Henri Meschonninc vers l'existant

Toute ma vie est dans mes poèmes, mes poèmes sont le langage de ma vie : telle est la première phrase et la pétition de principe  de Vivre poème, affirmation que n’aurait sans doute pas renié un Baudelaire. Pourtant il y a loin de la coupe aux lèvres et dire la vraie vie, l’illumination (essentiellement chez Meschonnic) n’est pas chose simple. D’autant que l’auteur précise un peu plus loin que ses poèmes sont les condensations du sens de ma vie. Et c’est là que la  bât blesse. Artaud l’avait d’ailleurs compris : J’ai déjà chié et sué ma vie des écrits qui ne valent guère que les affres dont ils sont sortis. La poésie ne fait donc pas la vie, ni la vie la poésie quel que soit le mal que l’on se donne et l’acharnement qu’on y attache – et sur ce plan il n’y a rien à reprocher à l’auteur d’Infiniment à venir.
Il n’empêche que Vivre poème  reste un livre fascinant  non tant par ses réponses mais par les questions soulevées (et que parfois les réponses brûlent d’un feu dévastateur).

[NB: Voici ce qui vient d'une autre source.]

Lemma inv_clear `{HashOrder} rm ap1 ap2 txs last now :
  inv (rm, ap1 ++ (txs, last) :: ap2) -> inv ((commit_clear txs last now rm).1, ap1 ++ ap2).
Proof.
  intros [Hwf Hin]. cbn in *. split; cbn.
  - intros k tx. rewrite clear_reads. destruct (pending_writer rm k) as [t|] eqn:Hw; [|done].
    case_decide as Hl; [done|]. intros [= ->]. destruct (Hwf _ _ Hw) as (ch & v & Hch & Hv).
    exists ch, v. split; [|done]. rewrite clear_records, decide_False; [done| |].
    + intros Ht. destruct Hl. eapply Hin; [|done..]. apply elem_of_middle_eq.
    + unfold pending. unfold record_of in Hch. by destruct (state rm).
  - intros txs' last' k tx Hl. rewrite clear_reads. destruct (pending_writer rm k) as [t|] eqn:Hw; [|done].
    case_decide; [done|]. intros [= ->]. apply (Hin txs' last' k tx); [|done].
    by apply elem_of_middle.
Qed.

Lemma inv_step c c' : step c c' -> inv c.1 -> inv c'.1.
Proof.
  destruct 1; cbn [fst].
  - apply inv_same, load_begin_pending.
  - intros Hinv.
    assert (Hs : same_pending rm rm1) by
      (destruct (load_inner_frame _ _ _ _ H2) as [E1 E2]; unfold same_pending, pending; by rewrite E1).
    destruct r; [| |by eapply inv_same]; apply inv_empty; intros k; by apply (finish_new d rm).
  - intros _. by apply inv_empty.
  - apply inv_same, get_begin_pending.
  - apply inv_same, prepare_begin_pending.
  - by apply inv_prepare.
  - by apply inv_same.
  - by apply inv_same.
  - apply inv_same, abort_pending.
  - by eapply inv_apply.
  - apply inv_same. pose proof (apply_pending txs req rm) as Hs. by rewrite H1 in Hs.
  - apply inv_clear.
  - apply inv_same, renew_pending.
Qed.

Lemma inv_reachable id cs h s w c : rtc step (new id cs h s w, [], []) c -> inv c.1.
Proof.
  revert c. apply rtc_ind_r; [by apply inv_empty|]. intros c c' _ Hs Hi. by eapply inv_step.
Qed.

(** the pending state is what the history says *)
Record follows (c : Running) : Prop := {
  f_writer k : match last_released c.2 k with
               | Some (tx, v) => pending_writer c.1.1 k = Some tx /\
                                 exists ch, record_of c.1.1 tx = Some ch /\ ch !! k = Some v
               | None => pending_writer c.1.1 k = None
               end;
  f_last txs last k tx : (txs, last) ∈ c.1.2 -> last !! k = Some tx -> tx ∈ txs
}.

Lemma last_released_snoc log e k :
  last_released (log ++ [e]) k =
  match e with
  | Prepared tx changes released =>
      match changes !! k with
      | Some v => if released k then Some (tx, v) else None
      | None => last_released log k
      end
  | Committed txs => match last_released log k with
                     | Some (tx, v) => if decide (tx ∈ txs) then None else Some (tx, v)
                     | None => None
                     end
  | Restarted => None
  end.
Proof. unfold last_released. by rewrite foldl_app. Qed.
(** C33: when no other call is running and every range and the transaction
    state store answer, one [commit] returns, and every transaction that was
    added and of which no task has panicked has been reported as finished, by
    it or by an earlier call. *)
Theorem commit_completes `{HashOrder} answer st a d l f evs :
  reachable (mkConfig st None [] [] a d l f evs) ->
  (forall r, answer r = (true, true)) ->
  exists st' fin, commit answer st = (st', Ok fin) /\
    forall id, id ∈ a.*2 -> id ∉ l.*2 -> id ∈ f \/ id ∈ txn_id <$> fin.
Proof.
  intros Hreach Hok. pose proof (reachable_inv _ Hreach) as [_ _ _ _ _ _ _ Hmk Hgr].
  unfold marking in *; cbn in Hmk, Hgr.
  destruct (run_tasks_run answer (hash_iter (non_empty_groups st)) st [] a d l f evs)
    as (st1 & d1 & evs1 & Htasks & Hrun & Hlook); [done| |].
  { intros r Hr%hash_iter_elem_of. apply Hgr. by left. }
  unfold commit. rewrite Htasks. cbn [take_returned fst snd set_returned
    num_pending_participant_commits_per_transaction].
  assert (Hreach2 : reachable (mkConfig (take_returned st1).1 None []
                      ([] ++ (take_returned st1).2 :: []) a d1 l f evs1)).
  { eapply rtc_r; [etransitivity; [exact Hreach|exact Hrun]|]. apply step_take_returned. }
  destruct (collect_spec (returned_transactions st1)
      (num_pending_participant_commits_per_transaction st1) []) as (n & dn & Hc & _).
  { intros id. by destruct (collect_covered _ _ _ _ _ _ _ _ _ _ _ id (reachable_inv _ Hreach2)). }
  rewrite Hc. cbn [app] in *. eexists _, dn. split; [done|]. intros id Hid Hlost.
  assert (Hreach3 : reachable (mkConfig (set_pending n (take_returned st1).1) None [] []
                      a d1 l (f ++ (txn_id <$> dn)) evs1)).
  { eapply rtc_r; [exact Hreach2|].
    apply (step_collect (take_returned st1).1 None [] [] [] a d1 l f evs1 _ n dn). exact Hc. }
  apply reachable_inv in Hreach3 as [Hcp Hms _ _ Hfin _ _ _ _].
  assert (Hempty : flat (map_to_list (group_per_participant st1)) = []).
  { apply flat_empty. intros r txs. rewrite Hlook. case_decide as Hr; [by intros [= <-]|].
    intros Hl. destruct (decide (txs = [])) as [|Hne]; [done|].
    destruct (Hmk r txs Hl Hne) as [Hm|?%elem_of_nil]; [|done].
    by apply hash_iter_elem_of in Hm. }
  rewrite <- elem_of_app. apply Hfin. split; [done|].
  specialize (Hms id). apply (count_ids_perm _ _ id) in Hcp.
  unfold take_returned in *. config. rewrite Hempty in Hcp. cbn [fmap list_fmap app flat] in *.
  cbn [list_bind app] in Hcp. rewrite fmap_app, count_app in Hcp. apply count_not_in in Hlost.
  unfold uncounted in Hms; cbn in Hms. cbn in Hms |- *. unfold count in *. cbn in *. lia.
Qed.

(** ** A group can be overtaken *)

Definition sample_range : FullRangeId := mkFullRangeId (mkKeyspaceId 1) 2.
Definition sample_tx (n : Uuid) : TransactionInfo :=
  mkTransactionInfo n 0 ∅ [mkParticipantRangeInfo sample_range true] false.

(** the state after adding the transactions [ids] to [st] *)
Definition sample_add (ids : list Uuid) (st : State) : State :=
  add_transactions (H := element_order) (sample_tx <$> ids) st.
End Pipelined.

(** ** Property *)

Section Property.
Context `{Storage.RangeStorage Sto, Wal.RangeWal Log}.
Import RangeManager.

(** a range on which no transaction has prepared *)
Definition start (rm : RangeManager Sto Log) : Pipe := mkPipe GroupCommit.init rm [] ∅.

Lemma ok_start r (rm : RangeManager Sto Log) :
  commit_strategy rm = Pipelined -> (forall t, record_of rm t = None) ->
  (forall k, pending_writer rm k = None) -> newest_before rm 0 -> pipe_ok r (view rm) (start rm).
Proof.
  intros Hcs Hr Hw Hn.
  assert (Hl : forall t, ~ live (start rm) t) by (intros t; unfold live; cbn; rewrite Hr; by intros []).
  constructor; cbn; try done.
  - intros k t. by rewrite Hw.
  - constructor.
  - intros t ch. by rewrite Hr.
  - by intros ? ? ? ?%elem_of_nil.
  - intros k t. by rewrite Hw.
  - intros o1 t' ch' o2 k u Ho. by destruct o1.
  - intros t t' _ Hlt. by destruct (Hl t).
  - apply fifo_init.
  - split; [cbn; lia|]. split; [done|constructor].
Qed.

Lemma ok_reachable r (rm : RangeManager Sto Log) p :
  commit_strategy rm = Pipelined -> (forall t, record_of rm t = None) ->
  (forall k, pending_writer rm k = None) -> newest_before rm 0 -> rtc (pipe_step r) (start rm) p ->
  pipe_ok r (view rm) p.
Proof.
  intros Hcs Hr Hw Hn Hsteps. pose proof (ok_start r rm Hcs Hr Hw Hn) as Hok. clear Hcs Hr Hw Hn.
  induction Hsteps as [|p1 p2 p3 Hs _ IH]; [done|]. by apply IH, (ok_step r _ p1).
Qed.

Meschonnic a raison d’affirmer un fait majeur de l’acte poétique : Le poète est poète quand il ne sait pas ce qu’il fait. C’est en effet un point majeur : le poème n’est pas une pensée qui s’applique en un "beau" langage (quel que soit ce qu’on met sous cet adjectif), c’est une pensée qui se découvre presque à l’indu de son auteur à mesure que son écriture avance. Toutefois l’auteur émet un bon nombre de découpages sinon aléatoires du moins hâtifs entre vraie et fausse poésie. Il traite, mais ce n’est qu’un exemple, Heidegger et ses suiveurs par dessus la jambe dans des raccourcis pour le moins hasardeux et tendancieux. Et il est regrettable que l’auteur farcisse parfois son texte d’humeur d’un humour facile qui met de fait à mal des passages  où l’essentiel est approché.
On aimerait par exemple un développement plus ample lorsqu’il affirme au lieu de penser poème communément, on pense signe. Je propose de comprendre ce que c’est de penser le signe. Sa réponse reste alambiquée et par trop imprécise par exemple lorsqu’il affirme que l’indicible est exactement le travail d’un poème : être ce qu’un corps fait au langage. C’est à la fois trop et (surtout) trop peu et donc trompeur. Car ce travail du corps est insuffisamment précisé. L’auteur n'en parle que fort peu  : toute son œuvre charpente une pensée plus spirituelle que corporelle, comme s’il s’agissait chez lui de dégelé sans cesse l’esprit congelé dans le corps.
Dans le corps il existe en effet quelque chose qui répond plus que de l’esprit : quelque chose de la langue et qui dans l'effacement la taraude. À l’inverse d’un, Broussard qui considère, à mesure que son œuvre avance, la page comme un espace différent, un espace d'effacement qu’il précise ainsi dans un de ses derniers textes :

N’ajoute rien
à l’épure
Surcharge-là

De blanc titane

afin que quelque chose réponde sans se répandre dans le vide et en le supportant, Meschonnic tend toujours vers ce qu’on pourrait nommer un verbe de la consistance à la fois âtre de l'être et être de l'âtre. 

Jean-Paul Gavard-Perret

Henri Meschonnic, Vivre Poème, Dumerchez, mai 2020, 80 p.-, 15€

Aucun commentaire pour ce contenu.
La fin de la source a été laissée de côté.